Mientras desfilan los turistas por Piazza Navona, Amézketa describe la Roma entonces: "Era una ciudad muy sosegada, la gente lanzaba un cesto con una polea por la ventana para subir las frutas, las verduras o la carne", precisa.

Y recuerda "La Dolce Vita" como una época, dice, "epicúrea, de placeres y de fermento cultural donde florecían escritores, cineastas, pintores, actores y hasta buenos músicos banales como Mina, Domenico Modugno, Adriano Celentano, Boby Solo...".

Los restaurantes se llamaban "trattoria" como el que había en esa esquina, señala. "El hijo del dueño se quedó con el mote de 'er pasttica' (el pastilla) porque a las alemanas les echaba una pastilla en el refresco para que se pusieran cachondas".

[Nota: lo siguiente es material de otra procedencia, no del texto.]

(** X20: when no hook listed has the requested url, the hook
    [CreateWebHook] asks for is of type "gitea", active, for the events
    create, push and pull_request; its configuration has the url, the
    content type "json" and the secret, the secret only when the caller's
    is not empty, and no other key.  The owner is the user of the provider
    when the caller names none. *)
Theorem CreateWebHook_hook data (w : World B) hooks rs b :
  GitRepositoryInfo.Name (GitWebHookArguments.Repo data) <> "" ->
  let owner :=
    if decide (GitWebHookArguments.Owner data = "") then GiteaProvider.Username p
    else GitWebHookArguments.Owner data in
  let repo := GitRepositoryInfo.Name (GitWebHookArguments.Repo data) in
  Client.ListRepoHooks c owner repo (backend w) = (mkReply hooks rs None, b) ->
  Forall (fun hook => ~ targets (GitWebHookArguments.URL data) hook) hooks ->
  exists opt,
    trace (snd (CreateWebHook c p goSyntaxHook data w))
    = trace w ++ [EvListRepoHooks owner repo; EvCreateRepoHook owner repo opt]
    /\ CreateHookOption.Type_ opt = "gitea"
    /\ CreateHookOption.Active opt = true
    /\ CreateHookOption.Events opt = ["create"; "push"; "pull_request"]
    /\ forall key,
         CreateHookOption.Config opt !! key
         = if decide (key = "url") then Some (GitWebHookArguments.URL data)
           else if decide (key = "content_type") then Some "json"
           else if decide (key = "secret" /\ GitWebHookArguments.Secret data <> "")
                then Some (GitWebHookArguments.Secret data)
                else None.
Proof.
  intros Hname owner repo Hlist Hnone.
  rewrite CreateWebHook_unfold by done. fold (hookOwner p data) in owner.
  fold owner repo. rewrite Hlist. simpl.
  apply alreadyRegistered_Forall in Hnone. rewrite Hnone.
  destruct (Client.CreateRepoHook c owner repo (hookOption data) b) as [r' b']. simpl.
  exists (hookOption data). split; [by rewrite <- app_assoc|].
  unfold hookOption. simpl. repeat split. intros key.
  destruct (decide (GitWebHookArguments.Secret data ≠ "")) as [Hsecret|Hsecret].
  - destruct (decide (key = "url")) as [->|Hurl].
    { rewrite lookup_insert_ne by done. rewrite lookup_insert_ne by done.
      by rewrite lookup_insert_eq. }
    destruct (decide (key = "content_type")) as [->|Hct].
    { rewrite lookup_insert_ne by done. by rewrite lookup_insert_eq. }
    destruct (decide (key = "secret" ∧ GitWebHookArguments.Secret data ≠ ""))
      as [[-> _]|Hno].
    { by rewrite lookup_insert_eq. }
    rewrite lookup_insert_ne by (intros <-; apply Hno; done).
    rewrite lookup_insert_ne by done. rewrite lookup_insert_ne by done.
    apply lookup_empty.
  - destruct (decide (key = "url")) as [->|Hurl].
    { rewrite lookup_insert_ne by done. by rewrite lookup_insert_eq. }
    destruct (decide (key = "content_type")) as [->|Hct].
    { by rewrite lookup_insert_eq. }
    destruct (decide (key = "secret" ∧ GitWebHookArguments.Secret data ≠ ""))
      as [[_ Hyes]|_]; [contradiction|].
    rewrite lookup_insert_ne by done. rewrite lookup_insert_ne by done.
    apply lookup_empty.
Qed.

End CreateWebHook_more.

Lemma CreateWebHook_missing_repo_witness :
  CreateWebHook Fake.client Fake.provider Fake.goSyntax
    {| GitWebHookArguments.Owner := "acme";
       GitWebHookArguments.Repo := {| GitRepositoryInfo.Name := "" |};
       GitWebHookArguments.URL := "https://ci.test/hook";
       GitWebHookArguments.Secret := "" |}
    (Fake.boot Fake.empty)
  = (Ret (Some (Errorf "Missing property Repo")), Fake.boot Fake.empty).
Proof.
  apply (CreateWebHook_missing_repo Fake.client Fake.provider Fake.goSyntax _
           (Fake.boot Fake.empty)).
  reflexivity.
Defined.

Lemma CreateWebHook_hook_witness :
  exists opt,
    trace (snd (CreateWebHook Fake.client Fake.provider Fake.goSyntax
                  {| GitWebHookArguments.Owner := "";
                     GitWebHookArguments.Repo := {| GitRepositoryInfo.Name := "demo" |};
                     GitWebHookArguments.URL := "https://ci.test/hook";
                     GitWebHookArguments.Secret := "" |}
                  (Fake.boot Fake.empty)))
    = [EvListRepoHooks "me" "demo"; EvCreateRepoHook "me" "demo" opt]
    /\ CreateHookOption.Config opt !! "secret" = None
    /\ CreateHookOption.Config opt !! "content_type" = Some "json".
Proof.
  destruct (CreateWebHook_hook Fake.client Fake.provider Fake.goSyntax
              {| GitWebHookArguments.Owner := "";
                 GitWebHookArguments.Repo := {| GitRepositoryInfo.Name := "demo" |};
                 GitWebHookArguments.URL := "https://ci.test/hook";
                 GitWebHookArguments.Secret := "" |}
              (Fake.boot Fake.empty) [] Fake.ok Fake.empty
              ltac:(discriminate) eq_refl (List.Forall_nil _))
    as (opt & Htrace & _ & _ & _ & Hconfig).
  exists opt. split; [exact Htrace|]. split.
  - exact (Hconfig "secret").
  - exact (Hconfig "content_type").
Defined.

(** ** More on ListOpenPullRequests *)

Lemma toPullRequest_listedFor {B} owner repo pr (w : World B) g w' :
  toPullRequest owner repo pr w = (Ret g, w') -> listedFor owner repo g.
Proof.
  unfold toPullRequest, updatePullRequest, bind, deref, ret.
  destruct (PullRequest.Poster pr); simpl; intros H; inversion H; subst.
  unfold listedFor. simpl. repeat split; by eexists.
Qed.

Lemma convert_page_listedFor {B} owner repo prs :
  forall (answer : list GitPullRequest.t) (w : World B) answer' w',
    foldM (fun answer pr =>
             let* converted := toPullRequest owner repo pr in
             ret (answer ++ [converted]))
          prs answer w
    = (Ret answer', w') ->
    Forall (listedFor owner repo) answer ->
    Forall (listedFor owner repo) answer'.
Proof.
  induction prs as [|pr prs IH]; intros answer w answer' w' Hrun Hanswer; simpl in Hrun.
  - inversion Hrun; subst. exact Hanswer.
  - unfold bind at 1 in Hrun. unfold bind at 1 in Hrun.
    destruct (toPullRequest owner repo pr w) as [[g| |] w1] eqn:Hg;
      simpl in Hrun; try discriminate.
    apply (IH _ _ _ _ Hrun). apply Forall_app. split; [exact Hanswer|].
    constructor; [|constructor]. by eapply toPullRequest_listedFor.
Qed.

Section ListOpenPullRequests_more.
Context {B : Type} (c : Client.t B).
Variable pageSize : Z.

Lemma listOpenPullRequestsFrom_listedFor owner repo fuel :
  forall opt (answer : list GitPullRequest.t) (w : World B) answer' e w',
    listOpenPullRequestsFrom c pageSize fuel owner repo opt answer w
    = (Ret (answer', e), w') ->
    Forall (listedFor owner repo) answer ->
    Forall (listedFor owner repo) answer'.
Proof.
  induction fuel as [|fuel IH]; intros opt answer w answer' e w' Hrun Hanswer;
    simpl in Hrun; [discriminate|].
  unfold bind at 1 in Hrun. unfold call in Hrun.
  destruct (Client.ListRepoPullRequests c owner repo opt (backend w)) as [r b].
  simpl in Hrun. destruct (err r).
  - inversion Hrun; subst. exact Hanswer.
  - unfold bind at 1 in Hrun.
    destruct (foldM _ (value r) answer _) as [[answer1| |] w1] eqn:Hpage;
      simpl in Hrun; try discriminate.
    pose proof (convert_page_listedFor _ _ _ _ _ _ _ Hpage Hanswer) as Hanswer1.
    destruct (decide (len (value r) < pageSize ∨ len (value r) = 0)).
    + inversion Hrun; subst. exact Hanswer1.
    + exact (IH _ _ _ _ _ _ Hrun Hanswer1).
Qed.

(** X21: every pull request [ListOpenPullRequests] returns, with an
    error or without, bears the owner and the repo asked for, a number and
    an author. *)
Theorem ListOpenPullRequests_listedFor fuel owner repo (w : World B) answer e w' :
  ListOpenPullRequests c pageSize fuel owner repo w = (Ret (answer, e), w') ->
  Forall (listedFor owner repo) answer.
Proof.
  intros Hrun. unfold ListOpenPullRequests in Hrun.
  exact (listOpenPullRequestsFrom_listedFor _ _ _ _ _ _ _ _ _ Hrun (List.Forall_nil _)).
Qed.

(** X22: on a backend that answers every request with a full page,
    [ListOpenPullRequests] does not return: whatever the fuel, the loop is
    still asking for pages when the fuel is used up. *)
Theorem ListOpenPullRequests_endless owner repo :
  (forall opt b,
      exists prs rs b',
        Client.ListRepoPullRequests c owner repo opt b = (mkReply prs rs None, b')
        /\ ~ short pageSize prs
        /\ Forall (fun pr => is_Some (PullRequest.Poster pr)) prs) ->
  forall fuel (w : World B),
    fst (ListOpenPullRequests c pageSize fuel owner repo w) = OutOfFuel.
Proof.
  intros Hfull fuel w. unfold ListOpenPullRequests.
  generalize ListPullRequestsOptions.zero as opt.
  generalize (@nil GitPullRequest.t) as answer. revert w.
  induction fuel as [|fuel IH]; intros w answer opt; [reflexivity|].
  simpl. unfold bind at 1. unfold call.
  destruct (Hfull opt (backend w)) as (prs & rs & b' & Hcall & Hnot & Hposters).
  rewrite Hcall. simpl.
  destruct (convert_page owner repo prs answer
              (mkWorld b' (now w + Client.elapsed c b')
                 (trace w ++ [EvListRepoPullRequests owner repo opt])) Hposters)
    as (gs & Hrun & _).
  unfold bind at 1. rewrite Hrun.
  destruct (decide (len prs < pageSize ∨ len prs = 0)) as [Hshort|_]; [contradiction|].
  apply IH.
Qed.

(** X23: when a request fails after full pages, [ListOpenPullRequests]
    stops asking: it returns the conversions of the pages it has, in
    order, next to the client's error, having asked for each page once. *)
Theorem ListOpenPullRequests_stops_on_error fuel owner repo (w : World B)
    full b1 final msg b' :
  Serves c owner repo 0 (backend w) full b1 ->
  Forall (fun prs => ~ short pageSize prs) full ->
  Client.ListRepoPullRequests c owner repo (pageRequest (len full)) b1 = (final, b') ->
  failure final = Some msg ->
  Forall (fun pr => is_Some (PullRequest.Poster pr)) (concat full) ->
  len full < 2 ^ 63 ->
  (length full < fuel)%nat ->
  exists answer w',
    ListOpenPullRequests c pageSize fuel owner repo w
    = (Ret (answer, Some (ClientError msg)), w')
    /\ Forall2 (converts owner repo) (concat full) answer
    /\ backend w' = b'
    /\ trace w' = trace w ++ pageRequests owner repo 0 (S (length full)).
Proof.
  intros Hserves Hfull Hfinal Hfail Hposters Hmax Hfuel.
  destruct (listOpenPullRequestsFrom_pages c pageSize owner repo full fuel 0 w [] b1 final b')
    as (gs & w' & Hrun & Hall & Hb & Ht); try done.
  - rewrite Hfail. discriminate.
  - rewrite Hfail. by rewrite app_nil_r.
  - exists gs, w'. unfold ListOpenPullRequests.
    change ListPullRequestsOptions.zero with (pageRequest 0).
    rewrite Hrun. unfold err. rewrite Hfail. simpl.
    rewrite Hfail in Hall. rewrite app_nil_r in Hall. done.
Qed.

End ListOpenPullRequests_more.

Lemma ListOpenPullRequests_listedFor_witness :
  exists answer,
    fst (ListOpenPullRequests Fake.client 2 3 "acme" "demo"
           (Fake.boot (pullServer (List.map demoPull [1; 2; 3])))) = Ret (answer, None)
    /\ Forall (listedFor "acme" "demo") answer.
Proof.
  eexists. split; [vm_compute; reflexivity|].
  eapply (ListOpenPullRequests_listedFor Fake.client 2 3 "acme" "demo"
            (Fake.boot (pullServer (List.map demoPull [1; 2; 3])))).
  vm_compute. reflexivity.
Defined.

Lemma ListOpenPullRequests_endless_witness :
  fst (ListOpenPullRequests endless 2 1000 "acme" "demo" (Fake.boot Fake.empty)) = OutOfFuel.
Proof.
  apply (ListOpenPullRequests_endless endless 2 "acme" "demo").
  intros opt b. exists [demoPull 1; demoPull 2], Fake.ok, b.
  split; [reflexivity|]. split.
  - unfold short, len. simpl. lia.
  - repeat constructor; by eexists.
Defined.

Pero allí recibían a los pintores de la época: Schiffano o Angelli; y muy cerca comía Fellini, a quien define como "un hombre muy cordial", o Claudia Cardinale, quien asegura que era "guapa", pero no su "tipo".

Tiempos en que "se comía, se bebía y se pagaba cuando se podía al final de mes con un cuadro o con un cuento", asegura el que es señalado como el último nihilista.